Молодому человеку свойственно поозорничать, и даже если он выпьет лишнее, это тоже небольшая беда. Но есть такие мудрые секретари, которые говорят: «уже начинает загнивать малый: тогда–то у него заметили такие–то вы ходки». И вместо того, чтобы обратить особое внимание, выправить, так, как в случаях неверного политического уклона, — отсекают от товарищеской среды, вплоть до исключения из Союза.
По части борьбы с политическими уклонами — чистейшая беда. Беспрестанно такие истории: какая–то скверная радость: «Пашка с уклоном, теперь пусть держит ухо востро, чуть еще одно замечание, — я ему покажу, какой я партийный!» Это же безобразие! Можно спрашивать как угодно строго за политические уклоны, но как можно проявлять такую сухость, бюрократическую в полном смысле слова?
Необходимо, чтобы внутри комсомола, внутри студенческих организаций была внутренняя спайка, чтобы каждый понял, какая драгоценность молодые люди в СССР и как нужно их оберечь пуще ока. Нужна взаимная нежность участвующих в одном и том же строительстве социализма. Другой, ведь, может быть, и уйдет, если мы сами не сумеем во–время обратить на него внимание. Поскольку, по сравнению со студенческими организациями, комсомол есть организация высшего типа, он должен, конечно, воздействовать в том же направлении на ту среду, которая стоит за ним.
Товарищи, я совсем не говорю, что все эти меры достаточны для того, чтобы изжить него, что волну, но тот некоторый уклон к упадочничеству, который мы теперь от случая к случаю, как некоторую сыпь, не очень густую, но заметную, на нашем лице наблюдаем.

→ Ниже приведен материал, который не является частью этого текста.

(* ===== verification/BavlOps.v ===== *)
(** * The AVL tree of badvpn: its operations

    The operations of [Bavl] on a represented tree: rebalancing restores the
    balance invariant and keeps the in-order list; insertion and removal change
    the in-order list by one node; searches and the walks to neighbours compute
    what the list says. *)
From S2P Require Import Prelude AvlTree Bavl BavlRep.
From stdpp Require Import gmap.
#[local] Open Scope Z_scope.
#[local] Set Warnings "-clear-no-such-hyp".

Section rebalance.
Context {V : Type}.
Implicit Types (o : BAVL V) (s t A B : tree V) (c : list (frame V)).

Lemma tn_flip d (a b : tree V) x v k : tn (negb d) a x v k b = tn d b x v k a.
Proof. by destruct d. Qed.

Lemma bal_to_neg d b : bal_to (negb d) b = - bal_to d b.
Proof. destruct d; cbn; lia. Qed.

Definition sgn (side : bool) : Z := if side then 1 else -1.

Lemma bal_to_sgn d b : b * sgn d = bal_to d b.
Proof. destruct d; cbn; lia. Qed.

Lemma tall_tn d t : 0 < height t → ∃ a x v k b, t = tn d a x v k b.
Proof. destruct t as [|l x v k r]; cbn; [lia|]. intros _. destruct d; [by exists r, x, v, k, l|by exists l, x, v, k, r]. Qed.

(** Reading and writing at the focus, and below it. *)
Lemma set_balance_below o c d A r v b M nr v' b' C k :
  rep o c (tn d (tn d A r v b M) nr v' b' C) →
  ∃ o', upd r (set_balance k) o = Ret o' ∧ rep o' c (tn d (tn d A r v k M) nr v' b' C).
Proof.
  intros H. apply (rep_zip o (Frame d nr v' b' C)) in H. destruct (set_balance_rep o _ d A r v b M k H) as (o' & E & H').
  exists o'. split; [done|]. by apply (rep_zip o' (Frame d nr v' b' C)) in H'.
Qed.

(** What [rebalance_rotate] promises: the subtree [s] became [s'] with root [y]. *)
Definition rebalanced o c s delta (x : loc) : Prop :=
  ∃ o' s' y, rebalance_rotate x delta o = Ret (o', y, delta + (height s' - height s)) ∧ rep o' c s' ∧ rootof s' = Some y ∧
    balanced s' ∧ inorder s' = inorder s ∧ -1 ≤ height s' - height s ≤ 0 ∧ (balanced s → height s' = height s).

Lemma heavy_unbalanced d A x v k B (P : Prop) : k = 2 * sgn d → balanced (tn d A x v k B) → P.
Proof. intros -> H. apply balanced_tn in H as (_ & H & _). destruct d; cbn in H; lia. Qed.
(* ===== verification/BavlCells.v ===== *)
(** * The AVL tree neither takes nor frees memory

    Insertion and removal write only to cells of the heap that exist, so the set
    of cells stays the same: memory belongs to the user of the tree. *)
From S2P Require Import Prelude AvlTree Bavl.
From stdpp Require Import gmap.

Section cells.
Context {V : Type}.
Implicit Types o : BAVL V.

Definition cells o : gset loc := dom (heap o).

Lemma upd_cells x f o o' : upd x f o = Ret o' → cells o' = cells o.
Proof.
  unfold upd, get, cells. destruct (heap o !! x) as [n|] eqn:E; [|done]. rewrite bind_Ret. intros [= <-]. cbn. apply dom_insert_lookup_L. by rewrite E.
Qed.

(** Turn every store in the context into an equation between sets of cells. *)
Ltac cells_eqs :=
  repeat match goal with
    | H : upd _ _ _ = Ret _ |- _ => apply upd_cells in H
    end.

Lemma replace_in_parent_cells p x n o o' : replace_in_parent p x n o = Ret o' → cells o' = cells o.
Proof. unfold replace_in_parent. destruct p; intros H; inv_binds; cells_eqs; by subst. Qed.
Lemma adopt_cells c p o o' : adopt c p o = Ret o' → cells o' = cells o.
Proof. unfold adopt. destruct c; intros H; inv_binds; cells_eqs; by subst. Qed.

Ltac cells_all :=
  cells_eqs;
  repeat match goal with
    | H : replace_in_parent _ _ _ _ = Ret _ |- _ => apply replace_in_parent_cells in H
    | H : adopt _ _ _ = Ret _ |- _ => apply adopt_cells in H
    end.

Lemma rotate_cells r dir o o' : _BAVL_rotate r dir o = Ret o' → cells o' = cells o.
Proof. unfold _BAVL_rotate. intros H. inv_binds. cells_all. congruence. Qed.
Lemma replace_subtree_cells dest n o o' : _BAVL_replace_subtree dest n o = Ret o' → cells o' = cells o.
Proof. unfold _BAVL_replace_subtree. intros H. inv_binds. destruct n; inv_binds; cells_all; congruence. Qed.
Lemma swap_adjacent_cells n1 n2 o o' : swap_adjacent n1 n2 o = Ret o' → cells o' = cells o.
Proof. unfold swap_adjacent. intros H. inv_binds. cells_all. congruence. Qed.
Lemma swap_apart_cells n1 n2 o o' : swap_apart n1 n2 o = Ret o' → cells o' = cells o.
Proof. unfold swap_apart. intros H. inv_binds. cells_all. congruence. Qed.
Lemma swap_nodes_cells n1 n2 o o' : _BAVL_swap_nodes n1 n2 o = Ret o' → cells o' = cells o.
Proof.
  unfold _BAVL_swap_nodes. intros H. inv_binds. cells_all.
  match goal with H : (if _ then _ else _) = Ret ?o1 |- _ => assert (cells o1 = cells o) end; [|congruence].
  repeat case_match; first [by eapply swap_adjacent_cells|by eapply swap_apart_cells].
Qed.

Lemma rebalance_rotate_cells node delta o o' n d : rebalance_rotate node delta o = Ret (o', n, d) → cells o' = cells o.
Proof.
  unfold rebalance_rotate. intros H. inv_binds.
  repeat (match goal with H : (if ?b then _ else _) = Ret _ |- _ => destruct b end; try discriminate; inv_binds);
    repeat match goal with H : _BAVL_rotate _ _ _ = Ret _ |- _ => apply rotate_cells in H end; cells_all; congruence.
Qed.

Lemma rebalance_cells fuel node side deltac o o' : _BAVL_rebalance fuel node side deltac o = Ret o' → cells o' = cells o.
Proof.
  revert node side deltac o. induction fuel as [|fuel IH]; intros node side deltac o; cbn [_BAVL_rebalance]; [done|]. intros H. inv_binds.
  case_match; [inv_binds; by subst|]. inv_binds. match goal with x : (BAVL V * loc * Z)%type |- _ => destruct x as [[o2 n2] d2] end. inv_binds.
  match goal with H : rebalance_rotate _ _ _ = Ret _ |- _ => apply rebalance_rotate_cells in H end. cells_all.
  case_match; inv_binds; [match goal with H : _BAVL_rebalance _ _ _ _ _ = Ret _ |- _ => apply IH in H end|]; congruence.
Qed.

Lemma insert_cells cmp node o o' ok ref : BAVL_Insert cmp node o = Ret (o', ok, ref) → cells o' = cells o.
Proof.
  unfold BAVL_Insert. destruct (root o).
  - intros H. inv_binds. match goal with x : (loc * Z)%type |- _ => destruct x end. case_match; inv_binds; [congruence|].
    match goal with H : _BAVL_rebalance _ _ _ _ _ = Ret _ |- _ => apply rebalance_cells in H end. cells_all. congruence.
  - unfold get. destruct (heap o !! node) as [n|] eqn:E; [|done]. rewrite bind_Ret. intros [= <- _ _]. unfold cells. cbn. apply dom_insert_lookup_L. by rewrite E.
Qed.

Lemma remove_cells node o o' : BAVL_Remove node o = Ret o' → cells o' = cells o.
Proof.
  unfold BAVL_Remove, remove_node. intros H. inv_binds.
  match goal with H : match link0 _ with _ => _ end = Ret ?o1 |- _ => assert (cells o1 = cells o) as E1 end.
  { repeat case_match; inv_binds; subst; try done; by eapply swap_nodes_cells. }
  case_match; inv_binds; repeat match goal with
    | H : _BAVL_rebalance _ _ _ _ _ = Ret _ |- _ => apply rebalance_cells in H
    | H : _BAVL_replace_subtree _ _ _ = Ret _ |- _ => apply replace_subtree_cells in H end; congruence.
Qed.
End cells.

Но из того, что эти меры не вполне радикальны, не следует, что можно ими пренебречь, ибо все–таки они кое–что дают и не только содействуют изживанию этих явлений, но конкретно спасают какие–то десятки, сотни, а может быть и тысячи людей. А это огромное дело.
В общем упадочничества бояться нечего. И даже если эти принимаемые нами меры в значительной степени себя не оправдают, то есть другая могучая сила: громадное здание всего нашего революционного организма. Мы такой силой втягиваем молодежь из городов и деревень, с такой силой идет этот смерчеподобный под'ем их на высоту сознательного политического творчества, с такой сочностью развертывается и наше хозяйство, и наша культура, для всякого, кто не предубежденно омотрит на явления, что когда мы говорим: мы должны изжить и перемолоть эти явления, — то мы должны еще сказать твердо: и изживем, и перемелем. (Продолжительные аплодисменты).